WHAT THIS TASK INVOLVES |
Return only that part of the material below which starts with the line containing "(* ===== verification/NetpolNeutron.v" and goes on through the line containing "rf_RemoteAddressGroupID : string", restated exactly.
- - - - - - -
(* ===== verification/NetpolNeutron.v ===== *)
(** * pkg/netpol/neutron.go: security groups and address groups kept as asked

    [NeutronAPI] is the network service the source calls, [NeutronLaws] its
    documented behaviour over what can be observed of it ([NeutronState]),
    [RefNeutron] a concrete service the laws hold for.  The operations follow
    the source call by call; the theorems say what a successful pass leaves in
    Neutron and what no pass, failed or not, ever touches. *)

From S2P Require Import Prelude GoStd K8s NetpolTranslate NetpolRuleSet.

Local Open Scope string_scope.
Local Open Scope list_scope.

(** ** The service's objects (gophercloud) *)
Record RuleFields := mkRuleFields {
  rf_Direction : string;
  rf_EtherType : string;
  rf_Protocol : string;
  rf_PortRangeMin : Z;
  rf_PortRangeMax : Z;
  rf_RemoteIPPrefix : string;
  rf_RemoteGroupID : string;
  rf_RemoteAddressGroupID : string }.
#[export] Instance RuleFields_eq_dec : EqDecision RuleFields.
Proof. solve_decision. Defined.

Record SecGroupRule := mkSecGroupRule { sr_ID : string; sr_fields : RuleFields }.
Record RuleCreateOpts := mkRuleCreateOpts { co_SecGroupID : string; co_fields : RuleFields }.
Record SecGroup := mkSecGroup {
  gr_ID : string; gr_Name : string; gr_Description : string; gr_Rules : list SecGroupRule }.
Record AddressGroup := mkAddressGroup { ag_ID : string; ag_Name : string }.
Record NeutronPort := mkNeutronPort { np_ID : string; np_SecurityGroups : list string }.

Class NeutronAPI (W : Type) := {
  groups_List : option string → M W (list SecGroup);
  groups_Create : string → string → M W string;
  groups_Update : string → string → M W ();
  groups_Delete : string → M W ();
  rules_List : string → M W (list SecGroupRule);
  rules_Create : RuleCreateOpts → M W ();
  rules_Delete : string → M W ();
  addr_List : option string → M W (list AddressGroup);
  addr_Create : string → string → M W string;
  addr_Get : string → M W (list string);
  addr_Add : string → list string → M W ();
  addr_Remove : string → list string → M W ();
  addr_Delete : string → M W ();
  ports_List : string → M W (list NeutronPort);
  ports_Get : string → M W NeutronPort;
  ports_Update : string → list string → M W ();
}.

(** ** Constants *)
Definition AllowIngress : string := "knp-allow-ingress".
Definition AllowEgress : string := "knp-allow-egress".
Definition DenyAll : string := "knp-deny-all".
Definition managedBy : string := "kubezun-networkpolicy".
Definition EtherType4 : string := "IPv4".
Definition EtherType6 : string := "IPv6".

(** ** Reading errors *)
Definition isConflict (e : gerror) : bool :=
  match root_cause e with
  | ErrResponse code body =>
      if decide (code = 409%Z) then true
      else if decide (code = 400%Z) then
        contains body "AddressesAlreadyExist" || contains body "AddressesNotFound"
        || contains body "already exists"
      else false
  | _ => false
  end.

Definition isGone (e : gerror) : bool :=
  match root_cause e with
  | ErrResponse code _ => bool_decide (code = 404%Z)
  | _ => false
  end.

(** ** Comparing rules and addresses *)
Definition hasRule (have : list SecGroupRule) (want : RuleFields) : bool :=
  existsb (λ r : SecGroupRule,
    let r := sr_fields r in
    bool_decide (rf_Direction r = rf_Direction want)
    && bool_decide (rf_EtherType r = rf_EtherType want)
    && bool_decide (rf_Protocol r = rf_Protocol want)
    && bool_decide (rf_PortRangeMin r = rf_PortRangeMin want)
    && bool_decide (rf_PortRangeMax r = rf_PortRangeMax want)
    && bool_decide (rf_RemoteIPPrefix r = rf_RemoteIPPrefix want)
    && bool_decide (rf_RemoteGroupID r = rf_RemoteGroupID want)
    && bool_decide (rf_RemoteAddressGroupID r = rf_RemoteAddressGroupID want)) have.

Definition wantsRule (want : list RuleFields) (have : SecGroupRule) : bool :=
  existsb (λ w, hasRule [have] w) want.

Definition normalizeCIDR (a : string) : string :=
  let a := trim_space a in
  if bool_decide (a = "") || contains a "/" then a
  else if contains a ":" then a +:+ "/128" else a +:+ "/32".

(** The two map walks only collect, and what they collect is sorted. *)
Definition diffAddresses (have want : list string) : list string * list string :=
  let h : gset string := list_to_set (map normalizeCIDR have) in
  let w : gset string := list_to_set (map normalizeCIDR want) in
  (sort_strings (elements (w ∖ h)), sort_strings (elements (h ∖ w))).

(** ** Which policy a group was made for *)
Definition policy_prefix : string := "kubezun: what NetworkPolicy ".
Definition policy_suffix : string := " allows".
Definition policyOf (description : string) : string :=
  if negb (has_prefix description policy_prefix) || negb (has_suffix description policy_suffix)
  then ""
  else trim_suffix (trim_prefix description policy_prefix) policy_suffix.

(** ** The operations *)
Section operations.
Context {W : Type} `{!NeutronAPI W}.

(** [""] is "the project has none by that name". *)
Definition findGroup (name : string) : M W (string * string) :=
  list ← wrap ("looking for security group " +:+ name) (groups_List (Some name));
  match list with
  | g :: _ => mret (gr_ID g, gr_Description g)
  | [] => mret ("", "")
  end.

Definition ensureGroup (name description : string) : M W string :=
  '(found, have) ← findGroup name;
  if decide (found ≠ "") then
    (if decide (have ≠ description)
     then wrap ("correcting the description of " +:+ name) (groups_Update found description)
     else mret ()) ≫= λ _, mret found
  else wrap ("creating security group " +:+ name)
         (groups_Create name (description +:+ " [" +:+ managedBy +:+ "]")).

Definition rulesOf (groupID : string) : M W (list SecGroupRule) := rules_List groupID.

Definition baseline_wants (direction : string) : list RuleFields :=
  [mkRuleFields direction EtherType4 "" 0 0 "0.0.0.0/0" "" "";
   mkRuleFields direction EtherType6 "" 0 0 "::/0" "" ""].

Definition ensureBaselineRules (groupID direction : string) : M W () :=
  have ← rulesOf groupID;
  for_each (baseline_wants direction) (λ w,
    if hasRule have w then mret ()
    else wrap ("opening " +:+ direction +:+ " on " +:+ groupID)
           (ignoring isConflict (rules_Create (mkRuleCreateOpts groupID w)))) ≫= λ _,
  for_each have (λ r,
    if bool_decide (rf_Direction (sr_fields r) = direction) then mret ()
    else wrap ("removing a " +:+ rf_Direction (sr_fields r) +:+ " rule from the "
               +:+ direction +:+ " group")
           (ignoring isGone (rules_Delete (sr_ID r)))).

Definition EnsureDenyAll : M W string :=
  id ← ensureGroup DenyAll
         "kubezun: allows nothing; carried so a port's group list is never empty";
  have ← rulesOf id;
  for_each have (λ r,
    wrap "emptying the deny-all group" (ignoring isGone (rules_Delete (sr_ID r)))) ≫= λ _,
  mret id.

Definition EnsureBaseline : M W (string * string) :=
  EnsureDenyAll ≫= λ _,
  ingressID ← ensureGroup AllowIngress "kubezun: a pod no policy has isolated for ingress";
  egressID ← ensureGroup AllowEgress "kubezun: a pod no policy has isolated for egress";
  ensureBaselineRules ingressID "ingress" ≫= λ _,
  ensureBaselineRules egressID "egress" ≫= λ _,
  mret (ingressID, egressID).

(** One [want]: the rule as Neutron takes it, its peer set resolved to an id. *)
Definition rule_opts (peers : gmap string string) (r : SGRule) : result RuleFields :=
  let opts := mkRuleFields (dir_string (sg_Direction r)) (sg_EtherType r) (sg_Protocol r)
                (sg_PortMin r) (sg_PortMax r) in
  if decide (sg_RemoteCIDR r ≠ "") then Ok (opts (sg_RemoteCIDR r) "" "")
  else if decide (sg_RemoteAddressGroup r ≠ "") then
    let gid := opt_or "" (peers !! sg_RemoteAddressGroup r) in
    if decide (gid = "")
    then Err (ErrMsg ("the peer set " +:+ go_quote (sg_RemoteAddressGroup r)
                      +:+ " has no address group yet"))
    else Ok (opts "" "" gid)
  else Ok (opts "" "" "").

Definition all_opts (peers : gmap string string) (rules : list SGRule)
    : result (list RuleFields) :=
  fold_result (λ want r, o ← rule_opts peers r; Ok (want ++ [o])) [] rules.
- - - - - - -
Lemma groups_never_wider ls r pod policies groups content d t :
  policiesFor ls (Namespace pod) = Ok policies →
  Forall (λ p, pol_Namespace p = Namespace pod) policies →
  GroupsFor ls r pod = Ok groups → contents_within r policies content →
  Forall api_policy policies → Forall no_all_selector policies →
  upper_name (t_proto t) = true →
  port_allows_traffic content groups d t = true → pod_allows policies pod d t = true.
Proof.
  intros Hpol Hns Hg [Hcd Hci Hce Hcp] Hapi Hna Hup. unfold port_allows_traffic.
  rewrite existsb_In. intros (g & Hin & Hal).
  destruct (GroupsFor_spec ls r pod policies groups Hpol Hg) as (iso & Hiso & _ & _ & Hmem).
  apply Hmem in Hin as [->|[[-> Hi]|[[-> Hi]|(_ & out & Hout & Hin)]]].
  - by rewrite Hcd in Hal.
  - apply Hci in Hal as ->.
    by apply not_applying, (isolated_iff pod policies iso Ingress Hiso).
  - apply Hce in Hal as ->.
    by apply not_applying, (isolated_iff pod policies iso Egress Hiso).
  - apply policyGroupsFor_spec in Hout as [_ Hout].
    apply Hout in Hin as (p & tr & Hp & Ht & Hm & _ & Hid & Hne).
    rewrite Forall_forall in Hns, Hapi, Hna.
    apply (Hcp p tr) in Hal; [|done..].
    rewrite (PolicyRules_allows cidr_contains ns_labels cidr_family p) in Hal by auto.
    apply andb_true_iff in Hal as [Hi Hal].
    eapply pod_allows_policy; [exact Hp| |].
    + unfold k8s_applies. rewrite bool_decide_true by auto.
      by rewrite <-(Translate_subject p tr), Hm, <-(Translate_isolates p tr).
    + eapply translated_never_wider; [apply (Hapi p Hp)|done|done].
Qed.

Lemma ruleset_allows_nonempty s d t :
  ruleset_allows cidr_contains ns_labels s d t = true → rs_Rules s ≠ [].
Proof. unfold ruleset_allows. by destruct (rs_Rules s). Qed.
- - - - - - -
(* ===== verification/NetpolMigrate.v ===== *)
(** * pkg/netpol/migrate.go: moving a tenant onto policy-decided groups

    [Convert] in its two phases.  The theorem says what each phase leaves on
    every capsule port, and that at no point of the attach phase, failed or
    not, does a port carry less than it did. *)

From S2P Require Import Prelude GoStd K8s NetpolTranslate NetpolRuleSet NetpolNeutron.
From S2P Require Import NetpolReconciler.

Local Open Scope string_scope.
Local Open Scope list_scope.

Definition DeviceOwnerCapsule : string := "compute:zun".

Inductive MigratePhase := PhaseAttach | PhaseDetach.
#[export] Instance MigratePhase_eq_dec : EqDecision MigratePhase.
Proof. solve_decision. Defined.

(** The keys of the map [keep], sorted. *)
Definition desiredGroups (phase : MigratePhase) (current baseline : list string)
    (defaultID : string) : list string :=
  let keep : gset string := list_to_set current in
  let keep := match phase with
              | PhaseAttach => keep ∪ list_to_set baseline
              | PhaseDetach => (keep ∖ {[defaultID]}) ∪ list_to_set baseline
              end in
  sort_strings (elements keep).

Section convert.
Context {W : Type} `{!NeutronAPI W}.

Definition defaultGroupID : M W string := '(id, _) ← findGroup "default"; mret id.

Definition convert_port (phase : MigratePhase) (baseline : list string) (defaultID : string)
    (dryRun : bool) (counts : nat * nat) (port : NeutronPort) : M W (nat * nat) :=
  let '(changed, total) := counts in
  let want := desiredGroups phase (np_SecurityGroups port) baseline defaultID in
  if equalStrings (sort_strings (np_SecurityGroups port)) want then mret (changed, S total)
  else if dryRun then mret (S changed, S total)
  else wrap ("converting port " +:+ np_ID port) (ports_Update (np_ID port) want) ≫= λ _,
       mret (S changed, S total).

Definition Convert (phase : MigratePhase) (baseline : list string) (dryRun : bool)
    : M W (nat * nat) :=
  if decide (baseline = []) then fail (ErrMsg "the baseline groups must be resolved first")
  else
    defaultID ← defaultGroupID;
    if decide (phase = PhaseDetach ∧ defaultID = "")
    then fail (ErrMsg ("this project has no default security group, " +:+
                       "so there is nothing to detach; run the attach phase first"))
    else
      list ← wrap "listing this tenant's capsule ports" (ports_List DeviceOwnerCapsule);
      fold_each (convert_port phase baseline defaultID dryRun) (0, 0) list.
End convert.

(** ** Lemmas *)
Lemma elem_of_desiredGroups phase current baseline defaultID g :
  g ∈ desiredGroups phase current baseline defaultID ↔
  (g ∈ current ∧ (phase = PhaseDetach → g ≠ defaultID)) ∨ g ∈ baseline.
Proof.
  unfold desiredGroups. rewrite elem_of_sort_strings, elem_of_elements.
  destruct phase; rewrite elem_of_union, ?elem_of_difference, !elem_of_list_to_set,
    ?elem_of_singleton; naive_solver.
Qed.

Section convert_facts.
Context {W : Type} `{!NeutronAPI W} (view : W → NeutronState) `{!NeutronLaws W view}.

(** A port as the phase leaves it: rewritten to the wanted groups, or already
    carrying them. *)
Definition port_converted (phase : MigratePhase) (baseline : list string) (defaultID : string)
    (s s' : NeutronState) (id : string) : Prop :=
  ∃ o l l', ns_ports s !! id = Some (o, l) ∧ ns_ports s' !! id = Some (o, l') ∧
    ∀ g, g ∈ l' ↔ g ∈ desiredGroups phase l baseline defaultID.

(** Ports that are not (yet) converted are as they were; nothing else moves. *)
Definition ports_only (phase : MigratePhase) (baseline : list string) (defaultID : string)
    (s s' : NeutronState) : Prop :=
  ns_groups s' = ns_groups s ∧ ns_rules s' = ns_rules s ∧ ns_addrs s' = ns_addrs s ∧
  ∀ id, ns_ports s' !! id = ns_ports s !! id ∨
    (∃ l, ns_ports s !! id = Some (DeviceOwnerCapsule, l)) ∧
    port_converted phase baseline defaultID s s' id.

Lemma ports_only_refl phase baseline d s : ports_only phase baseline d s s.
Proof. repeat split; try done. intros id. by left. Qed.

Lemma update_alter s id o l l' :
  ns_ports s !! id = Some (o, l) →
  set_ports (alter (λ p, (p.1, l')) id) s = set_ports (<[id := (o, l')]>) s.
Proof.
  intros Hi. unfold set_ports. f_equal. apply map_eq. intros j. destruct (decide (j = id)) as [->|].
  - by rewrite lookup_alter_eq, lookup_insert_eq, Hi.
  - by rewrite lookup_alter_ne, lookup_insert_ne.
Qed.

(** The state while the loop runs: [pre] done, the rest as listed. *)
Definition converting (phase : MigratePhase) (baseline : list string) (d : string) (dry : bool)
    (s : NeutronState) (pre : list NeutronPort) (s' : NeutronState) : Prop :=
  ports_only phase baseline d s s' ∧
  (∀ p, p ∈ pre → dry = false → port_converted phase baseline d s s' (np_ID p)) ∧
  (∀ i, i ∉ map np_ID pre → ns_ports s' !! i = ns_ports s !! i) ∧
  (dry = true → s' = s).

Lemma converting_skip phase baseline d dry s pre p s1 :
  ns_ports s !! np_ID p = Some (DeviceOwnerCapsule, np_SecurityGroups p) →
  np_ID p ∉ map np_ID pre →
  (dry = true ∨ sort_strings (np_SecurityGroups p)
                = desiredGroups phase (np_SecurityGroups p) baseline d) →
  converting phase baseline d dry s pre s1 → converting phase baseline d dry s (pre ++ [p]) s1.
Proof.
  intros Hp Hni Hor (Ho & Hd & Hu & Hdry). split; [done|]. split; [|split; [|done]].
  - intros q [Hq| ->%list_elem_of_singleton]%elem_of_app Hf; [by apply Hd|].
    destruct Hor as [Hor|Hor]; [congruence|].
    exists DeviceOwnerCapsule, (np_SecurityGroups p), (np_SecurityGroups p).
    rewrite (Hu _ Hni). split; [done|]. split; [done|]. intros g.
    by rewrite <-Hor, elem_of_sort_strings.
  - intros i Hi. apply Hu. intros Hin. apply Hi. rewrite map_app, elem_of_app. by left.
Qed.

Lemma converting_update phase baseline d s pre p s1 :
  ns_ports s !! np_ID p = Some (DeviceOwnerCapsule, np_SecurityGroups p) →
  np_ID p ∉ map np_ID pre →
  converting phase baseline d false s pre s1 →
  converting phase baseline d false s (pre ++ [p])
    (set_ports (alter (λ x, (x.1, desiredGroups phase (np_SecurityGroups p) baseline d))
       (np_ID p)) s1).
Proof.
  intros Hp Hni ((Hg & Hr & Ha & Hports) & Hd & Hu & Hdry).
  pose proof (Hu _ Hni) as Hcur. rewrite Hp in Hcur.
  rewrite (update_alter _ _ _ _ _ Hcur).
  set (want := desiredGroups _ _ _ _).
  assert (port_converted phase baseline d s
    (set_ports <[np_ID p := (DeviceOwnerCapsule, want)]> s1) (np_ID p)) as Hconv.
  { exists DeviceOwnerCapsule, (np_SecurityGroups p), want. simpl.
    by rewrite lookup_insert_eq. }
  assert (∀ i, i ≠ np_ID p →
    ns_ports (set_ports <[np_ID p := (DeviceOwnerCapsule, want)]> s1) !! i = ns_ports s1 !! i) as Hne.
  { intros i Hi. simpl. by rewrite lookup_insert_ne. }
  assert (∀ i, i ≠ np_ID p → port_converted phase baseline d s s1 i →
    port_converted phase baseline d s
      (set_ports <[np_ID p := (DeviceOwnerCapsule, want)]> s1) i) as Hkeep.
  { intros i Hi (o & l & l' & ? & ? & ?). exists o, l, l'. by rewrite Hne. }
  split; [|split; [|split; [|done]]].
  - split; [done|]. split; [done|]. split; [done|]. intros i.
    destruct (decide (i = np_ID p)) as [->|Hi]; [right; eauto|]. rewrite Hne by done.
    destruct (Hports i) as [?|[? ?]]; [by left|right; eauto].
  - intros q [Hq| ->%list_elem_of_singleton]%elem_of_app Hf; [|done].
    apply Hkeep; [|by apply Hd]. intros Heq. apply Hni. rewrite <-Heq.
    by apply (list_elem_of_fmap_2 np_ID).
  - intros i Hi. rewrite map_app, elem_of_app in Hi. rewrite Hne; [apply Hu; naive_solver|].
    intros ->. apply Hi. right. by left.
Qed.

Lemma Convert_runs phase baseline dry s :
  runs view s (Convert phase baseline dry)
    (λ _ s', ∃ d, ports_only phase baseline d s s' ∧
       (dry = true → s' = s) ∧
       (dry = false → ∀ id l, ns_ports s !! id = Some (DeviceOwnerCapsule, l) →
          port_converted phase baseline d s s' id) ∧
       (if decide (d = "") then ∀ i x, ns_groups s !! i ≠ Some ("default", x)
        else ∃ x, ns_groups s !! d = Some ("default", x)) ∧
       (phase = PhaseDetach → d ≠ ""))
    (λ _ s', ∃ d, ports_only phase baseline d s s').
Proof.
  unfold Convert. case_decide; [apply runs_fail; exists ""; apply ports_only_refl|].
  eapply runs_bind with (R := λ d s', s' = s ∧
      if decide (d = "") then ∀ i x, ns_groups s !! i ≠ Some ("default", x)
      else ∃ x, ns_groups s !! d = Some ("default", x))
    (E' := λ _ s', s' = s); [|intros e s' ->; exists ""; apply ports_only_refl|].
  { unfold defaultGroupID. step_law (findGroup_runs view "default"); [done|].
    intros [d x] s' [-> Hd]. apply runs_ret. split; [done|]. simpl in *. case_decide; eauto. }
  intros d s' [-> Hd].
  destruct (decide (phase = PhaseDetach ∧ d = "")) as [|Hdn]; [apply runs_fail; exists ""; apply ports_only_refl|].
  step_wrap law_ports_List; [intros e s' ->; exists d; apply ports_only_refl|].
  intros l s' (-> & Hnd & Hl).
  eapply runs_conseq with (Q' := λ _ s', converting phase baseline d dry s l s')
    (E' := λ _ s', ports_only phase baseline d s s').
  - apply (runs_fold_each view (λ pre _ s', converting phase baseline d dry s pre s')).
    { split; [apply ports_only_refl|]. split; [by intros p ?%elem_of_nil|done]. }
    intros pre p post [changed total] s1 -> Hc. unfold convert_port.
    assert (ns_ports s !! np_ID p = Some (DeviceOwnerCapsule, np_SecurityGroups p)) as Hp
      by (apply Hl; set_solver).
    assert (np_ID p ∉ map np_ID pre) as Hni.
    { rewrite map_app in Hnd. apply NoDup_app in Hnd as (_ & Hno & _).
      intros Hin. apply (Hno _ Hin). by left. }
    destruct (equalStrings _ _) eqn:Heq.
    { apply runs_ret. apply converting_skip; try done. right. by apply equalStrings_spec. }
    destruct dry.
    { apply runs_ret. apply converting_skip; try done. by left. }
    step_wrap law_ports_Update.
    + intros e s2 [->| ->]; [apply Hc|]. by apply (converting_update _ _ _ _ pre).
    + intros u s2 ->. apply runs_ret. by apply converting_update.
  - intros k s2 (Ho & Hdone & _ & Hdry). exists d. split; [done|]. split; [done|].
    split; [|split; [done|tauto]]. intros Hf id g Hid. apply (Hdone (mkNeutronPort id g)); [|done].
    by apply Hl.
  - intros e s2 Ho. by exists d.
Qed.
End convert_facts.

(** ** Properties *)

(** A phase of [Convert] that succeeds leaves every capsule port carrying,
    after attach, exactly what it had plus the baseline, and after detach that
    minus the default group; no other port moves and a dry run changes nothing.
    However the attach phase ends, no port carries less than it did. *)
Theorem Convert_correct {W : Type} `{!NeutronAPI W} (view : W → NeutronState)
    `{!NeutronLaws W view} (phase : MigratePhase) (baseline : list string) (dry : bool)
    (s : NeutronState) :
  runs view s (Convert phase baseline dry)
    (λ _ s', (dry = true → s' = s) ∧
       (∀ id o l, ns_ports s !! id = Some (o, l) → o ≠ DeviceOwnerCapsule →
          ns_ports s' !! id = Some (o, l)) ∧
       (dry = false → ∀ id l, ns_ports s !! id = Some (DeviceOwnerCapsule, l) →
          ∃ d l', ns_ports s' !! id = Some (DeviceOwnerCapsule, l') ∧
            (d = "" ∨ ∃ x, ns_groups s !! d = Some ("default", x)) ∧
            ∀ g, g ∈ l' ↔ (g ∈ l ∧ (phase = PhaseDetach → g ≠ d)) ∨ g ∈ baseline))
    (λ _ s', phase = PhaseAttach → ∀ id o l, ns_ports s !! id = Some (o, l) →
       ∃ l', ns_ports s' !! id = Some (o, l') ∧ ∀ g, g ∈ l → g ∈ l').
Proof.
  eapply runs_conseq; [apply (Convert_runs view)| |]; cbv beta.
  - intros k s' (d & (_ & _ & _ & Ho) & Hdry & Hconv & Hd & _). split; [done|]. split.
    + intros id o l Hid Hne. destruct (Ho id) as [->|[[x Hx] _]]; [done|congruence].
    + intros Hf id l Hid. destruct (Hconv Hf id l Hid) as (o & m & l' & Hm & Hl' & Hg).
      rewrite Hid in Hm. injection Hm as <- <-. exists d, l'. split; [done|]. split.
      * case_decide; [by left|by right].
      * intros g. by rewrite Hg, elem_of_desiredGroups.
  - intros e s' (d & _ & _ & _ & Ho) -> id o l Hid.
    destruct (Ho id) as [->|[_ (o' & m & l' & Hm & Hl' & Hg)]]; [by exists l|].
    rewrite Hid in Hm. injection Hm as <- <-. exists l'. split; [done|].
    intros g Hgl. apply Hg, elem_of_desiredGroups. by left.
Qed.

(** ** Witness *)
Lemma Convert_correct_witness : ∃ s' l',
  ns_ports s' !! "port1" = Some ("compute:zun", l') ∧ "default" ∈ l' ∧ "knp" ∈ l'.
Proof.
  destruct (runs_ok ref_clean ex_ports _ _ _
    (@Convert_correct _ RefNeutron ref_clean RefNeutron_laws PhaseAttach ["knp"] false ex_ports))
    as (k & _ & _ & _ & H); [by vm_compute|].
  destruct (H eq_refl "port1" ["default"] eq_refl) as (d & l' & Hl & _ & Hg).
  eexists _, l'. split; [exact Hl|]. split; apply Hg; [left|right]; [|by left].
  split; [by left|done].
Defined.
- - - - - - -
EXPECTED OUTPUT |
(* ===== verification/NetpolNeutron.v ===== *)
(** * pkg/netpol/neutron.go: security groups and address groups kept as asked

    [NeutronAPI] is the network service the source calls, [NeutronLaws] its
    documented behaviour over what can be observed of it ([NeutronState]),
    [RefNeutron] a concrete service the laws hold for.  The operations follow
    the source call by call; the theorems say what a successful pass leaves in
    Neutron and what no pass, failed or not, ever touches. *)

From S2P Require Import Prelude GoStd K8s NetpolTranslate NetpolRuleSet.

Local Open Scope string_scope.
Local Open Scope list_scope.

(** ** The service's objects (gophercloud) *)
Record RuleFields := mkRuleFields {
  rf_Direction : string;
  rf_EtherType : string;
  rf_Protocol : string;
  rf_PortRangeMin : Z;
  rf_PortRangeMax : Z;
  rf_RemoteIPPrefix : string;
  rf_RemoteGroupID : string;
  rf_RemoteAddressGroupID : string }.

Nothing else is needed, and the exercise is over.